Work task ▸ Word for word, please restate the lines from the beginning of the data through the line in which "destruct Hrec as" appears.

===== Given records

(** The node that a limit holds, and the record after it is put back. *)
Lemma held_node now l l' data h : LimitReady l -> applies l data -> Held now l l' -> z_node (l_zone l') = Some h ->
  exists lr', z_lr (l_zone l') !! h = Some lr' /\ names data lr' /\ delete h (z_lr (l_zone l')) ⊆ z_lr (l_zone l) /\
    0 < lr_count lr' < 2 ^ 64 /\ lr_count lr' = holds_count (l_zone l) h + 1 /\
    (forall a, h <> a -> holds_count (l_zone l') a = holds_count (l_zone l) a) /\
    ((exists lr, z_lr (l_zone l) !! h = Some lr /\
        lr' = MkLr (lr_len lr) (lr_last lr) (lr_excess lr) (lr_count lr + 1) (lr_data lr)) \/
     lr' = lru_new now data false).
Proof.
  intros HR Ha (_ & HZ' & [[-> _]|(data' & h' & Ha' & Hn & Hh & Hrec & Hc)]) Hn'.
  { destruct HR as [_ Hn _ _]. congruence. }
  assert (data' = data) as -> by (destruct Ha, Ha'; congruence). assert (h' = h) as -> by congruence.
  destruct Hrec as [[_ (h' & lr' & Hh' & Hlr & Hnm & Hsub & Hor)]|[[E|E] _]]; [|done|done].
  assert (h' = h) as -> by congruence. pose proof (lo_count _ HR h) as Hb.
  assert (Hcl : lr_count lr' = holds_count (l_zone l) h + 1).
  { specialize (Hc h). rewrite bool_decide_eq_true_2 in Hc by done. rewrite <- Hc. unfold holds_count. by rewrite Hlr. }
  exists lr'. split_and!; [done..|lia|lia|done| |].
  - intros a Hne. rewrite Hc, bool_decide_eq_false_2 by done. done.
  - destruct Hor as [(lr & Hlr0 & ->)|Hnew]; [left|by right]. exists lr. split; [done|]. f_equal.
    unfold holds_count in Hb. rewrite Hlr0 in Hb. cbn in Hb. unfold wrapU. rewrite Z.mod_small; [done|lia].
Qed.

(** A node that is put back with the count it had. *)
Lemma put_back now l l' data h lr' lr2 : LimitReady l -> Held now l l' -> applies l data ->
  z_node (l_zone l') = Some h -> z_lr (l_zone l') !! h = Some lr' ->
  lr_len lr2 = lr_len lr' -> lr_data lr2 = lr_data lr' -> lr_count lr2 = lr_count lr' - 1 ->
  params_eq l (set_l_zone (set_z_node None (set_lr h lr2 (l_zone l'))) l') /\
  LimitReady (set_l_zone (set_z_node None (set_lr h lr2 (l_zone l'))) l').
Proof.
  intros HR HH Ha Hn Hlr Hl Hd Hc. destruct (held_node _ _ _ _ _ HR Ha HH Hn) as (lr1 & Hlr1 & _ & _ & _ & Hc1 & Hco & _).
  assert (lr1 = lr') as -> by congruence.
  assert (Hp : params_eq l (set_l_zone (set_z_node None (set_lr h lr2 (l_zone l'))) l')) by apply HH.
  split; [done|]. eapply same_limit_ready; [done|done| |done|].
  - by eapply set_lr_ok; [apply HH|..].
  - intros a. cbn [set_l_zone l_zone]. rewrite set_lr_count. case_bool_decide as E; [subst a; lia|by apply Hco].
Qed.

Lemma release_one_ok now l l' : LimitReady l -> Held now l l' ->
  exists l2, release_one l' = Ret l2 /\ NotCharged l l2.
Proof.
  intros HR HH. unfold release_one. destruct (z_node (l_zone l')) as [h|] eqn:Hn.
  2:{ exists l'. split; [done|]. destruct HH as (Hp & HZ & [[-> _]|(data & h & _ & Hn' & _)]); [|congruence].
      split_and!; [done|done|]. by left. }
  assert (Ha : exists data, applies l data).
  { destruct HH as (_ & _ & [[-> _]|(data & ? & ? & _)]); [destruct HR; congruence|eauto]. }
  destruct Ha as [data Ha].
  destruct (held_node _ _ _ _ _ HR Ha HH Hn) as (lr' & Hlr & _ & Hsub & Hb & Hc & _ & Hor).
  unfold release_node, lr_of. rewrite Hlr. cbn [outcome_bind]. eexists. split; [reflexivity|].
  set (lr2 := MkLr _ _ _ _ _). assert (Hc2 : lr_count lr2 = lr_count lr' - 1).
  { cbn. unfold wrapU. rewrite Z.mod_small; lia. }
  destruct (put_back now l l' data h lr' lr2) as [Hp HR2]; try done. split_and!; [done|done|].
  intros a lr3. cbn. intros [[<- <-]|[Hne Hlr3]]%lookup_insert_Some.
  - destruct Hor as [(lr & Hlr0 & ->)| ->]; [left|right].
    + rewrite Hlr0. f_equal. destruct lr. unfold lr2 in *. cbn in *. f_equal. lia.
    + done.
  - left. eapply lookup_weaken; [|exact Hsub]. by rewrite lookup_delete_ne.
Qed.

Lemma account_one_ok now l l' : LimitReady l -> Held now l l' ->
  match z_node (l_zone l') with
  | None => Charged now l l'
  | Some a => exists ex z2, account_node now a (l_zone l') = Ret (ex, z2) /\ Charged now l (set_l_zone z2 l')
  end.
Proof.
  intros HR HH. destruct (z_node (l_zone l')) as [h|] eqn:Hn.
  2:{ destruct HH as (Hp & HZ & [[-> Hno]|(data & h & _ & Hn' & _)]); [|congruence]. split_and!; [done|done|by left]. }
  assert (Ha : exists data, applies l data).
  { destruct HH as (_ & _ & [[-> _]|(data & ? & ? & _)]); [destruct HR; congruence|eauto]. }
  destruct Ha as [data Ha].
  destruct (held_node _ _ _ _ _ HR Ha HH Hn) as (lr' & Hlr & Hnm & Hsub & Hb & Hc & _ & Hor).
  unfold account_node, lr_of. rewrite Hlr. cbn [outcome_bind]. do 2 eexists. split; [reflexivity|].
  assert (Hrt : z_rate (l_zone l') = z_rate (l_zone l)) by apply HH. rewrite Hrt.
  set (lr2 := MkLr _ _ _ _ _). assert (Hc2 : lr_count lr2 = lr_count lr' - 1).
  { cbn. unfold wrapU. rewrite Z.mod_small; lia. }
  destruct (put_back now l l' data h lr' lr2) as [Hp HR2]; try done. split_and!; [done|done|]. right.
  exists data, h, lr2. cbn. rewrite lookup_insert_eq, delete_insert_eq. split_and!; [done..|].
  destruct Hor as [(lr & Hlr0 & ->)| ->]; [left|right].
  - exists lr. split; [done|]. unfold lr2 in *. cbn in *. f_equal. lia.
  - done.
Qed.

Lemma release_ok now odone done : Forall LimitReady odone -> Forall2 (Held now) odone done ->
  exists ls, release done = Ret ls /\ Forall2 NotCharged odone ls.
Proof.
  intros HR HH. revert HR. induction HH as [|l l' odone done Hl _ IH]; intros HR; cbn [release].
  { exists []. by split. }
  apply Forall_cons in HR as [HR1 HR]. destruct (release_one_ok now l l' HR1 Hl) as (l2 & E & Hl2). rewrite E.
  cbn [outcome_bind]. destruct (IH HR) as (ls & E' & Hls). rewrite E'. eexists. split; [reflexivity|]. by constructor.
Qed.

Lemma account_loop_ok now odone done : forall max_delay, Forall LimitReady odone -> Forall2 (Held now) odone done ->
  exists d ls, account_loop now max_delay done = Ret (d, ls) /\ Forall2 (Charged now) odone ls.
Proof.
  intros max_delay HR HH. revert max_delay HR. induction HH as [|l l' odone done Hl _ IH]; intros md HR; cbn [account_loop].
  { exists md, []. by split. }
  apply Forall_cons in HR as [HR1 HR]. pose proof (account_one_ok now l l' HR1 Hl) as Hone.
  destruct (z_node (l_zone l')) as [a|].
  - destruct Hone as (ex & z2 & E & Hch). rewrite E. cbn [outcome_bind fst snd].
    assert (Hrt : z_rate (l_zone l') <> 0). { destruct Hl as (([_ Hz] & _) & _). rewrite Hz. apply HR1. }
    unfold delay_of. rewrite (proj2 (Z.eqb_neq _ _) Hrt). cbn [outcome_bind].
    set (md' := if _ >? md then _ else md).
    assert (Hmd : exists m, (if l_nodelay l' then Ret md else Ret md') = Ret m).
    { destruct (l_nodelay l'); eauto. }
    destruct Hmd as [m Em]. rewrite Em. cbn [outcome_bind].
    destruct (IH m HR) as (d & ls & E' & Hls). rewrite E'. do 2 eexists. split; [reflexivity|]. by constructor.
  - destruct (IH md HR) as (d & ls & E' & Hls). rewrite E'. do 2 eexists. split; [reflexivity|]. by constructor.
Qed.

==========

Reply to the exercise ▸
(** The node that a limit holds, and the record after it is put back. *)
Lemma held_node now l l' data h : LimitReady l -> applies l data -> Held now l l' -> z_node (l_zone l') = Some h ->
  exists lr', z_lr (l_zone l') !! h = Some lr' /\ names data lr' /\ delete h (z_lr (l_zone l')) ⊆ z_lr (l_zone l) /\
    0 < lr_count lr' < 2 ^ 64 /\ lr_count lr' = holds_count (l_zone l) h + 1 /\
    (forall a, h <> a -> holds_count (l_zone l') a = holds_count (l_zone l) a) /\
    ((exists lr, z_lr (l_zone l) !! h = Some lr /\
        lr' = MkLr (lr_len lr) (lr_last lr) (lr_excess lr) (lr_count lr + 1) (lr_data lr)) \/
     lr' = lru_new now data false).
Proof.
  intros HR Ha (_ & HZ' & [[-> _]|(data' & h' & Ha' & Hn & Hh & Hrec & Hc)]) Hn'.
  { destruct HR as [_ Hn _ _]. congruence. }
  assert (data' = data) as -> by (destruct Ha, Ha'; congruence). assert (h' = h) as -> by congruence.
  destruct Hrec as [[_ (h' & lr' & Hh' & Hlr & Hnm & Hsub & Hor)]|[[E|E] _]]; [|done|done].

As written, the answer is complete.